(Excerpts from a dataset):
#####

(** *** Pearson's coefficient *)

Lemma Qmult_comm_eq (a b : Q) : (a * b)%Q = (b * a)%Q.
Proof. unfold Qmult. f_equal; [apply Z.mul_comm | apply Pos.mul_comm]. Qed.

Lemma dot_comm (a b : list Q) : dot a b = dot b a.
Proof.
  unfold dot. f_equal. revert b.
  induction a as [|x a IH]; intros [|y b]; simpl; try done.
  by rewrite Qmult_comm_eq, IH.
Qed.

Lemma pearson_sym (xs ys : list Q) : pearson xs ys = pearson ys xs.
Proof.
  unfold pearson.
  rewrite (Qmult_comm_eq (dot (deviations xs) (deviations xs))).
  rewrite (dot_comm (deviations xs) (deviations ys)). reflexivity.
Qed.

Lemma Qsqr_nonneg (x : Q) : (0 <= x * x)%Q.
Proof. nra. Qed.

Lemma dot_self_nonneg (d : list Q) : (0 <= dot d d)%Q.
Proof.
  unfold dot. induction d as [|x d IH]; simpl; [apply Qle_refl|].
  apply Qle_trans with (0 + 0)%Q; [apply Qle_refl|].
  apply Qplus_le_compat; [|exact IH]. apply Qsqr_nonneg.
Qed.

Lemma dot_self_zero (d : list Q) :
  (dot d d == 0)%Q -> Forall (fun x => (x == 0)%Q) d.
Proof.
  unfold dot. induction d as [|x d IH]; simpl; intros H; [constructor|].
  pose proof (Qsqr_nonneg x) as Hx. pose proof (dot_self_nonneg d) as Hd.
  unfold dot in Hd.
  assert (Hx0 : (x * x == 0)%Q).
  { apply Qle_antisym; [|exact Hx]. rewrite <- H.
    rewrite <- (Qplus_0_r (x * x)) at 1. apply Qplus_le_compat; [apply Qle_refl|exact Hd]. }
  assert (Hd0 : (Qsum (zip_with Qmult d d) == 0)%Q).
  { rewrite Hx0, Qplus_0_l in H. exact H. }
  constructor; [|auto].
  apply Qmult_integral in Hx0. tauto.
Qed.


Lemma nonconstant_spread (xs : list Q) :
  nonconstant xs -> (0 < dot (deviations xs) (deviations xs))%Q.
Proof.
  intros (a & b & Ha & Hb & Hab).
  destruct (Qlt_le_dec 0 (dot (deviations xs) (deviations xs))) as [|Hle]; [done|].
  exfalso. apply Hab.
  assert (H0 : (dot (deviations xs) (deviations xs) == 0)%Q)
    by (apply Qle_antisym; [exact Hle | apply dot_self_nonneg]).
  apply dot_self_zero in H0. rewrite Forall_forall in H0.
  assert (Hm : forall x, x ∈ xs -> (x == Qmean xs)%Q).
  { intros x Hx. specialize (H0 (x - Qmean xs)%Q).
    assert (Hin : (x - Qmean xs)%Q ∈ deviations xs).
    { unfold deviations. apply list_elem_of_In, in_map_iff. exists x.
      split; [done|]. by apply list_elem_of_In. }
    apply H0 in Hin. simpl in Hin. lra. }
  rewrite (Hm a Ha), (Hm b Hb). reflexivity.
Qed.

Lemma pearson_self (xs : list Q) : nonconstant xs -> pearson xs xs = Some 1%R.
Proof.
  intros H. apply nonconstant_spread in H. unfold pearson.
  set (s := dot (deviations xs) (deviations xs)) in *.
  assert (Hss : (0 < s * s)%Q) by (apply Qmult_lt_0_compat; exact H).
  destruct (Qeq_bool (s * s) 0) eqn:E.
  { apply Qeq_bool_iff in E. rewrite E in Hss. by apply Qlt_irrefl in Hss. }
  f_equal. rewrite Q2R_mult.
  assert (Hs : (0 < Q2R s)%R) by (rewrite <- RMicromega.Q2R_0; by apply Qlt_Rlt).
  rewrite sqrt_square by Lra.lra. field. Lra.lra.
Qed.

Lemma lookup_map_seq {A} (f : nat -> A) (n i : nat) :
  (i < n)%nat -> map f (seq 0 n) !! i = Some (f i).
Proof.
  intros Hi. change (map f (seq 0 n)) with (f <$> seq 0 n).
  rewrite list_lookup_fmap, lookup_seq_lt by done. reflexivity.
Qed.


Lemma corr_entry (n : nat) (d : list (list Q)) (i j : nat) :
  (i < n)%nat -> (j < n)%nat ->
  corr n d !! i ≫= (.!! j) = Some (pearson (column i d) (column j d)).
Proof.
  intros Hi Hj. unfold corr. rewrite lookup_map_seq by done. simpl.
  by rewrite lookup_map_seq.
Qed.

Lemma find_missing_none (df : table) (fs : list string) :
  (forall f, f ∈ fs -> f ∈ columns df) ->
  List.find (fun f => negb (has_column df f)) fs = None.
Proof.
  intros H. induction fs as [|f fs IH]; simpl; [done|].
  assert (Hf : has_column df f = true) by (apply has_column_true, H; left).
  rewrite Hf. simpl. apply IH. intros g Hg. apply H. by right.
Qed.

(** C5: on a dataset with its popularity column, for a selection of at
    least two distinct feature columns each of which still takes two
    different values once the rows with a missing value are dropped,
    [_update_logic] returns the heatmap of the correlation matrix; the
    matrix has one row per feature, entry (i, j) equals entry (j, i), and
    every diagonal entry is 1. *)
Theorem corr_matrix_symmetric_unit_diagonal (data : table) (kw : kwargs) (df : table) (fs : list string)
  (Hfiltered : filter_data data (filter_kwargs kw) = Ok df)
  (Hpopularity : "popularity" ∈ columns data)
  (Hfeatures : features kw = Some fs)
  (Htwo : (2 <= length fs)%nat)
  (Hdistinct : NoDup fs)
  (Hcolumns : forall f, f ∈ fs -> f ∈ columns df)
  (Hvaried : forall i, (i < length fs)%nat ->
     nonconstant (column i (dropna_rows (feature_data str_to_num df fs)))) :
  exists corr_matrix cards,
    _update_logic str_to_num data kw =
      Ok (Chart (HeatmapData corr_matrix fs (bool_decide ("enabled" ∈ significance kw))),
          cards) /\
    length corr_matrix = length fs /\
    (forall i j, (i < length fs)%nat -> (j < length fs)%nat ->
       exists v, corr_matrix !! i ≫= (.!! j) = Some v /\
                 corr_matrix !! j ≫= (.!! i) = Some v) /\
    (forall i, (i < length fs)%nat -> corr_matrix !! i ≫= (.!! i) = Some (Some 1%R)).
Proof.
  set (d := dropna_rows (feature_data str_to_num df fs)) in *.
  assert (Hd : d <> []).
  { destruct (Hvaried 0%nat) as (a & _ & Ha & _); [lia|].
    intros E. rewrite E in Ha. simpl in Ha. by apply elem_of_nil in Ha. }
  assert (Hrows : rows df <> []).
  { intros E. apply Hd. unfold d, feature_data. by rewrite E. }
  destruct (summary_cards_filtered frame_cards _ _ _ Hfiltered Hpopularity Hrows)
    as (avg & Hcards).
  exists (corr (length fs) d), (Cards (len df) avg).
  split; [|split; [|split]].
  - unfold _update_logic. rewrite Hfiltered. simpl.
    unfold chart_of, _create_summary_cards. rewrite Hcards. simpl.
    unfold len. destruct (rows df) as [|r rs] eqn:E; [done|]. simpl length. simpl Nat.eqb.
    cbv iota. rewrite Hfeatures.
    destruct (length fs <? 2)%nat eqn:E2; [apply Nat.ltb_lt in E2; lia|].
    rewrite find_missing_none by done.
    rewrite (bool_decide_eq_true_2 _ Hdistinct). simpl negb. cbv iota.
    fold d. destruct d as [|q d']; [done|]. reflexivity.
  - unfold corr. by rewrite length_map, length_seq.
  - intros i j Hi Hj. exists (pearson (column i d) (column j d)).
    rewrite !corr_entry by done. split; [done|]. by rewrite pearson_sym.
  - intros i Hi. rewrite corr_entry by done. f_equal. apply pearson_self. by apply Hvaried.
Qed.









End Heatmap.

(** ** The tempo and energy chart *)

Section TempoEnergy.
Import Tempo_energy_chart.
Variable str_to_num : string -> option Q.
Variable float_str : Q -> string.

Lemma in_tempo_range_inverted (lo hi : Q) (l : list (Q * Q)) :
  (hi < lo)%Q -> List.filter (in_tempo_range lo hi) l = [].
Proof.
  intros Hlt. induction l as [|p l IH]; simpl; [done|].
  destruct (in_tempo_range lo hi p) eqn:E; [|exact IH].
  unfold in_tempo_range in E. apply andb_true_iff in E as [H1 H2].
  apply Qle_bool_iff in H1, H2. lra.
Qed.

(** With the bounds of the chart's own tempo control swapped, a filtered
    table that has a row gives the figure that says no track is in range,
    and the error text stays empty. *)
Lemma tempo_control_inverted (data : table) (kw : kwargs) (df : table) :
  filter_data data (filter_kwargs kw) = Ok df -> rows df <> [] ->
  "popularity" ∈ columns data -> "tempo" ∈ columns data -> "energy" ∈ columns data ->
  (default 180 (plot_tempo_max kw) < default 60 (plot_tempo_min kw))%Q ->
  exists cards,
    update str_to_num float_str data kw =
      Ok (no_tracks_in_range float_str (default 60%Q (plot_tempo_min kw))
            (default 180%Q (plot_tempo_max kw)), "", cards).
Proof.
  intros Hf Hne Hp Ht He Hinv.
  destruct (summary_cards_filtered frame_cards _ _ _ Hf Hp Hne) as (avg & Hcards).
  destruct (filtered_popularity _ _ _ Hf Hp Hne) as [Hcols _].
  exists (Cards (len df) avg).
  unfold update, _update_logic. rewrite Hf. simpl.
  unfold _create_summary_cards. rewrite Hcards. simpl.
  unfold len. destruct (rows df) as [|r rs] eqn:E; [done|]. simpl length. simpl Nat.eqb.
  cbv iota. rewrite !getitem_has by (by rewrite Hcols). simpl.
  rewrite in_tempo_range_inverted by done. reflexivity.
Qed.

End TempoEnergy.





(** The boundary at work: the missing genres value of the untagged track
    makes the filter raise, and the callback turns that into the error
    figure and a diagnostic text. *)
Lemma update_reports_filter_error :
  exists e,
    Audio_correlation_heatmap_chart._update_logic no_numeral untagged_table pop_inverted
      = Raise e /\
    exc_type e = TypeError /\
    Audio_correlation_heatmap_chart.update no_numeral untagged_table pop_inverted
      = Ok (Audio_correlation_heatmap_chart.empty_fig,
            error_msg e, NoCards).
Proof. eexists. split; [vm_compute; reflexivity|]. split; reflexivity. Qed.

Lemma update_insufficient_selection_witness :
  exists cards,
    Audio_correlation_heatmap_chart._update_logic no_numeral two_tracks one_feature
      = Ok (Audio_correlation_heatmap_chart.select_at_least_2, cards) /\
    Audio_correlation_heatmap_chart.update no_numeral two_tracks one_feature
      = Ok (Audio_correlation_heatmap_chart.select_at_least_2, "", cards).
Proof.
  apply (update_insufficient_selection no_numeral two_tracks one_feature two_tracks).
  - vm_compute. reflexivity.
  - discriminate.
  - decide_closed.
  - simpl. lia.
Defined.

Lemma corr_matrix_symmetric_unit_diagonal_witness :
  exists corr_matrix cards,
    Audio_correlation_heatmap_chart._update_logic no_numeral two_tracks two_features =
      Ok (Chart (Audio_correlation_heatmap_chart.HeatmapData corr_matrix
                   ["energy"; "danceability"] false), cards) /\
    length corr_matrix = 2%nat /\
    (forall i j, (i < 2)%nat -> (j < 2)%nat ->
       exists v, corr_matrix !! i ≫= (.!! j) = Some v /\
                 corr_matrix !! j ≫= (.!! i) = Some v) /\
    (forall i, (i < 2)%nat -> corr_matrix !! i ≫= (.!! i) = Some (Some 1%R)).
Proof.
  apply (corr_matrix_symmetric_unit_diagonal no_numeral two_tracks two_features two_tracks
           ["energy"; "danceability"]).
  - vm_compute. reflexivity.
  - decide_closed.
  - reflexivity.
  - simpl. lia.
  - decide_closed.
  - intros f Hf. apply list_elem_of_In in Hf. simpl in Hf.
    destruct Hf as [<-|[<-|[]]]; decide_closed.
  - intros i Hi. simpl in Hi.
    destruct i as [|[|i]]; [| |lia].
    + exists (1 # 2)%Q, (2 # 10)%Q. vm_compute.
      split; [apply list_elem_of_here|].
      split; [apply list_elem_of_further, list_elem_of_here | discriminate].
    + exists (1 # 2)%Q, (7 # 10)%Q. vm_compute.
      split; [apply list_elem_of_here|].
      split; [apply list_elem_of_further, list_elem_of_here | discriminate].
Defined.

(** ** The normalization of the genre fingerprint *)

Section Normalization.
Import Genre_fingerprint_chart.


Lemma fold_min_le (xs : list Q) (a : Q) :
  (fold_left Qmin xs a <= a)%Q /\ forall v, v ∈ xs -> (fold_left Qmin xs a <= v)%Q.
Proof.
  revert a. induction xs as [|x xs IH]; intros a; simpl.
  - split; [apply Qle_refl|]. intros v Hv. by apply elem_of_nil in Hv.
  - destruct (IH (Qmin a x)) as [H1 H2]. split.
    + eapply Qle_trans; [exact H1|]. apply Q.le_min_l.
    + intros v [->|Hv]%elem_of_cons; [|auto].
      eapply Qle_trans; [exact H1|]. apply Q.le_min_r.
Qed.

Lemma fold_max_ge (xs : list Q) (a : Q) :
  (a <= fold_left Qmax xs a)%Q /\ forall v, v ∈ xs -> (v <= fold_left Qmax xs a)%Q.
Proof.
  revert a. induction xs as [|x xs IH]; intros a; simpl.
  - split; [apply Qle_refl|]. intros v Hv. by apply elem_of_nil in Hv.
  - destruct (IH (Qmax a x)) as [H1 H2]. split.
    + eapply Qle_trans; [|exact H1]. apply Q.le_max_l.
    + intros v [->|Hv]%elem_of_cons; [|auto].
      eapply Qle_trans; [|exact H1]. apply Q.le_max_r.
Qed.

Lemma np_min_max (vs : list Q) :
  vs <> [] ->
  exists lo hi, np_min vs = Ok lo /\ np_max vs = Ok hi /\
    forall v, v ∈ vs -> (lo <= v)%Q /\ (v <= hi)%Q.
Proof.
  destruct vs as [|x xs]; [done|]. intros _.
  exists (fold_left Qmin xs x), (fold_left Qmax xs x).
  split; [done|]. split; [done|]. intros v Hv.
  apply elem_of_cons in Hv as [->|Hv].
  - split; [apply (proj1 (fold_min_le xs x)) | apply (proj1 (fold_max_ge xs x))].
  - split; [by apply (proj2 (fold_min_le xs x)) | by apply (proj2 (fold_max_ge xs x))].
Qed.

#####

(What the exercise asks): Read the records above. Show each line that has the string "HeatmapData".

(Response to the exercise):
      Ok (Chart (HeatmapData corr_matrix fs (bool_decide ("enabled" ∈ significance kw))),
      Ok (Chart (Audio_correlation_heatmap_chart.HeatmapData corr_matrix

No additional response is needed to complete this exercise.